En disant à Dabakala le 17 octobre dernier que : « sur la partie nord où nous ne percevons pas de taxes et d’impôts, nous perdons 40 milliards par mois. C’est pourquoi, nous redoublons d’effort pour recouvrer l’entièreté du pays», Laurent Gbagbo à travers cette préoccupation, montre que  les Forces nouvelles s’accaparent « 40 milliards de FCFA par mois », hormis ce que l’Etat leur donne, dans le cadre des fonctions de leurs membres dans les structures de la République. Avec cette fiscalité prélevée, les forces nouvelles devraient en principe payer les salaires de leurs agents et soutenir les populations de leurs zones. Or, si les soulèvements des ex-combattants des Forces Nouvelles (FN) sont fréquents en zones CNO pour primes non payées, c’est que cette somme colossale (plus de 400 milliards par an) n’est pas mise au profit ni de la population au nom de laquelle l’on a pris les armes, ni même pour soulager l’éreintement de leurs soldats sur le terrain.

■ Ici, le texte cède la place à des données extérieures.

(** C10. A session whose watched fingerprints hold no lock at creation
    (so, any session of a wallet that is not a multisig wallet) has its
    countdown forced from 600 to 0 inside the constructor, which also
    calls [close] there; the dialog is then listed and shown all the
    same, with its timer running: the session handed out is Active with
    0 seconds left, and its first tick takes the countdown to -1 and
    leaves it Active. *)
Theorem no_lock_session_is_shown (srv : Server) (tx : Transaction) (wallet : Wallet)
  (self : nat) (reg : list nat) (d0 : TimeoutWaitDialog) :
  init_fields srv tx wallet self = Ok d0 ->
  lock_free srv (cosigner_list d0) ->
  ~ In self reg ->
  exists s,
    session_of (show_timeout_wait_dialog srv tx wallet self reg) = Some s /\
    time_left_int (dlg s) = 0%Z /\
    state_of s = Active /\
    my_qtimer (dlg s) = true /\
    forall srv',
      time_left_int (dlg (fst (timer_timeout srv' s))) = (-1)%Z /\
      state_of (fst (timer_timeout srv' s)) = Active.
Proof.
  intros Hinit Hfree Hfresh.
  pose proof (init_lock_free _ _ _ _ reg _ Hinit Hfree Hfresh) as Hi.
  eexists. split.
  - unfold session_of, show_timeout_wait_dialog. rewrite Hi. cbn. reflexivity.
  - split; [reflexivity|]. split; [reflexivity|]. split; [reflexivity|].
    intros srv'. split; reflexivity.
Qed.

Lemma no_lock_session_is_shown_witness :
  exists s,
    session_of (show_timeout_wait_dialog (store_with VNone VNone 1500)
                  tx_ok wallet_2of2 7 [3%nat]) = Some s /\
    time_left_int (dlg s) = 0%Z /\
    state_of s = Active /\
    my_qtimer (dlg s) = true /\
    forall srv',
      time_left_int (dlg (fst (timer_timeout srv' s))) = (-1)%Z /\
      state_of (fst (timer_timeout srv' s)) = Active.
Proof.
  apply (no_lock_session_is_shown (store_with VNone VNone 1500) tx_ok wallet_2of2
           7 [3%nat] (mk_dialog 7 [("h1", VNone)] VNone false ["h0"] ["h1"] 600 false false)).
  - reflexivity.
  - intros h [<-|[]]. exists VNone. split; reflexivity.
  - simpl. intros [H|[]]. discriminate H.
Defined.

(** The same session through its first ten ticks, the lock never taken:
    on screen with a negative countdown for nine of them, closed by the
    poll of the tenth. *)
Lemma no_lock_session_ten_ticks :
  option_map
    (fun s =>
       (state_of s, time_left_int (dlg s),
        state_of (run_ticks (repeat (store_with VNone VNone 1500) 9) s),
        time_left_int (dlg (run_ticks (repeat (store_with VNone VNone 1500) 9) s)),
        state_of (run_ticks (repeat (store_with VNone VNone 1500) 10) s)))
    (session_of (show_timeout_wait_dialog (store_with VNone VNone 1500)
                   tx_ok wallet_2of2 7 [3%nat]))
  = Some (Active, 0%Z, Active, (-9)%Z, Completed).
Proof. vm_compute. reflexivity. Qed.

(** A wallet that is not a multisig wallet watches nothing and gets the
    same session. *)
Lemma standard_wallet_session :
  option_map (fun s => (state_of s, time_left_int (dlg s), cosigner_list (dlg s)))
    (session_of (show_timeout_wait_dialog unavailable_store tx_ok wallet_standard 7 []))
  = Some (Active, 0%Z, []).
Proof. reflexivity. Qed.

(** ** Closed sessions and the last tick *)

Lemma not_active_fields s :
  state_of s <> Active -> visible (dlg s) = false /\ listed s = false.
Proof.
  unfold state_of. destruct (visible (dlg s)), (listed s); simpl; intros H;
    try congruence; auto.
Qed.

Lemma closed_is_not_active s :
  visible (dlg s) = false -> listed s = false -> state_of s <> Active.
Proof.
  intros Hv Hl. unfold state_of. rewrite Hv, Hl. cbn [orb].
  destruct (timed_out (dlg s)); [discriminate|].
  destruct (time_left_int (dlg s) =? 0)%Z; discriminate.
Qed.
(** "All configured predicates must pass for the span to be forwarded." *)
Definition spec_all_predicates_pass (c : FilterCriteria) (s : Span) : bool :=
  spec_passes_include_names c s && spec_passes_operation_names c s
  && spec_passes_min_duration c s && spec_passes_exclude_operations c s
  && spec_passes_exclude_span_kinds c s.

(** ** Sample data *)

(** A 100 ms span with no attribute at all. *)
Definition span_without_operation : Span :=
  {| name := "chat-completion"; kind := INTERNAL;
     start_time := 1000; end_time := 100001000; attributes := ∅ |}.

(** The same span with the operation stored under another key. *)
Definition span_operation_elsewhere : Span :=
  {| name := "chat-completion"; kind := INTERNAL;
     start_time := 1000; end_time := 100001000;
     attributes := {[ "operation.name" := AStr "debug_ping" ]} |}.

(** A 5 ms span of a tool call. *)
Definition span_execute_tool : Span :=
  {| name := "execute_tool"; kind := INTERNAL;
     start_time := 0; end_time := 5000000; attributes := ∅ |}.

(** Two CLIENT spans, of 99 ms and of exactly 100 ms. *)
Definition span_99ms : Span :=
  {| name := "chat"; kind := CLIENT;
     start_time := 1700000000000000000; end_time := 1700000000099000000;
     attributes := ∅ |}.

Definition span_100ms : Span :=
  {| name := "chat"; kind := CLIENT;
     start_time := 1700000000000000000; end_time := 1700000000100000000;
     attributes := ∅ |}.

(** Initial states of the example exporter, bare and recorded. *)
Definition fresh_exporter : CountingState := {| exported := 0; closed := false |}.

Definition fresh_recorder : Recorder CountingState :=
  {| calls := []; inner := fresh_exporter |}.

(** [{"include_names": ["chat"], "exclude_span_kinds": [SpanKind.CLIENT]}] *)
Definition criteria_exclude_client : FilterCriteria :=
  with_exclude_span_kinds (Some [CLIENT]) (only_include_names ["chat"]).

(** All five keys present, each with a falsy value. *)
Definition all_falsy_criteria : FilterCriteria :=
  {| include_names := Some []; operation_names := Some []; min_duration_ms := Some 0;
     exclude_operations := Some []; exclude_span_kinds := Some [] |}.

(** ** Further definitions: repeated calls, weaker criteria, other exporters *)

(** The processor after [on_end] has been called for each span in turn.
    An exception raised by one call is the caller's to handle; the state it
    leaves behind is the state the next call starts from. *)
Definition on_end_each {E} `{X : SpanExporter E}
    (spans : list Span) (self : FilteringSpanProcessor E) : FilteringSpanProcessor E :=
  fold_left (fun st span => state_of (on_end span st)) spans self.

(** [v'] is the value [v] of a key, or the key is absent. *)
Definition absent_or_same {A} (v' v : option A) : Prop := v' = None \/ v' = v.

(** [c'] is the dict [c] with some of its keys removed. *)
Definition keys_removed (c' c : FilterCriteria) : Prop :=
  absent_or_same (include_names c') (include_names c)
  /\ absent_or_same (operation_names c') (operation_names c)
  /\ absent_or_same (min_duration_ms c') (min_duration_ms c)
  /\ absent_or_same (exclude_operations c') (exclude_operations c)
  /\ absent_or_same (exclude_span_kinds c') (exclude_span_kinds c).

Cette réalité nous inspire un financement conjoint des élections et des opérations de sortie de crise par les comptabilités nationales et celles des Forces nouvelles. Car, autant on paie les impôts à Abidjan, autant on en paie en zones CNO. Mais à quoi sert cet argent ?

Fort de tout ce qui précède, veut-on objectivement aller aux élections ?

 

Pourquoi l’Etat de Côte d’Ivoire, si jalouse de sa souveraineté, n’en fait-elle pas autant pour les élections ? Si les élections représentent le cœur du processus de sortie de crise, pourquoi les 25 milliards qui y sont consacrés ne sont-ils pas tirés des ressources internes comme c’est le cas pour la grosse partie des 120,7 milliards prévus pour les actions de normalisation et de sortie de crise ? On ne peut vouloir une chose et son contraire : revendiquer son indépendance tout en tendant la main aux autres pour l’organisation de ces élections paraît utopique.

 

Dans leur démarche, les choses sont claires : d’une part, ils prônent la nécessité d’aller aux élections et d’autre part, ils s’opposent à sa mise en œuvre.

Ainsi, lors de sa rencontre avec les populations de Vavoua, le 16 juillet 2008, le Président Gbagbo disait : « il faut absolument que nous allions aux élections le 30 novembre, parce que c’est ce jour-là que nous allons être véritablement libérés.… »

Pourtant, plus loin il termine en ces termes : « je pense qu’avec un groupement hétéroclite dont certains veulent la sortie de crise et d’autres pas, on ne peut pas aller à la sortie de crise ».

 

 

Le 30 juillet 2008, à l’occasion de la cérémonie anniversaire de la Flamme de la paix à Bouaké, le Premier ministre Guillaume Soro déclarait : « l’élection du 30 novembre 2008, constitue une clé de voûte qui saura effacer les rides et les aléas du passé».

C’est donc, dans ce flou artistique que nous avançons depuis 2005.

 

Mais eu égard aux conséquences incalculables, il va falloir agir objectivement

pour ne pas mettre fin à notre rêve d’une sortie de crise imminente

Les conséquences de la non organisation des élections sont catastrophiques.

Car, plus le temps passe, plus les vraies victimes de cette crise se multiplient. On assiste à la fragilisation de l’Etat, des abus de toutes sortes, la recrudescence de la criminalité, le grand retour des grèves.

Pour la troisième fois consécutive, le Budget de l’année sera adopté par ordonnance. Une justice parallèle s’est développée par la prise de décisions, par le Parquet en dehors de la chancellerie. La plus grave des conséquences, c’est à terme, le délabrement économique du pays.

Il faut donc un éveil des consciences, l’évaluation de l’action des dirigeants, l’autocritique et la remise en cause ainsi que la nécessité de l’alternance démocratique. Pour ce faire, il faut la nécessité d’un compromis dynamique sans démagogie ni faux-fuyant.

On le voit, le dernier report survenu le 30 novembre 2008 est un report de trop. Faisons en sorte que « le 1er trimestre 2009 » soit effectivement la date de la « délivrance ». Et que le report de la sortie de crise ne devienne pas une habitude ivoirienne.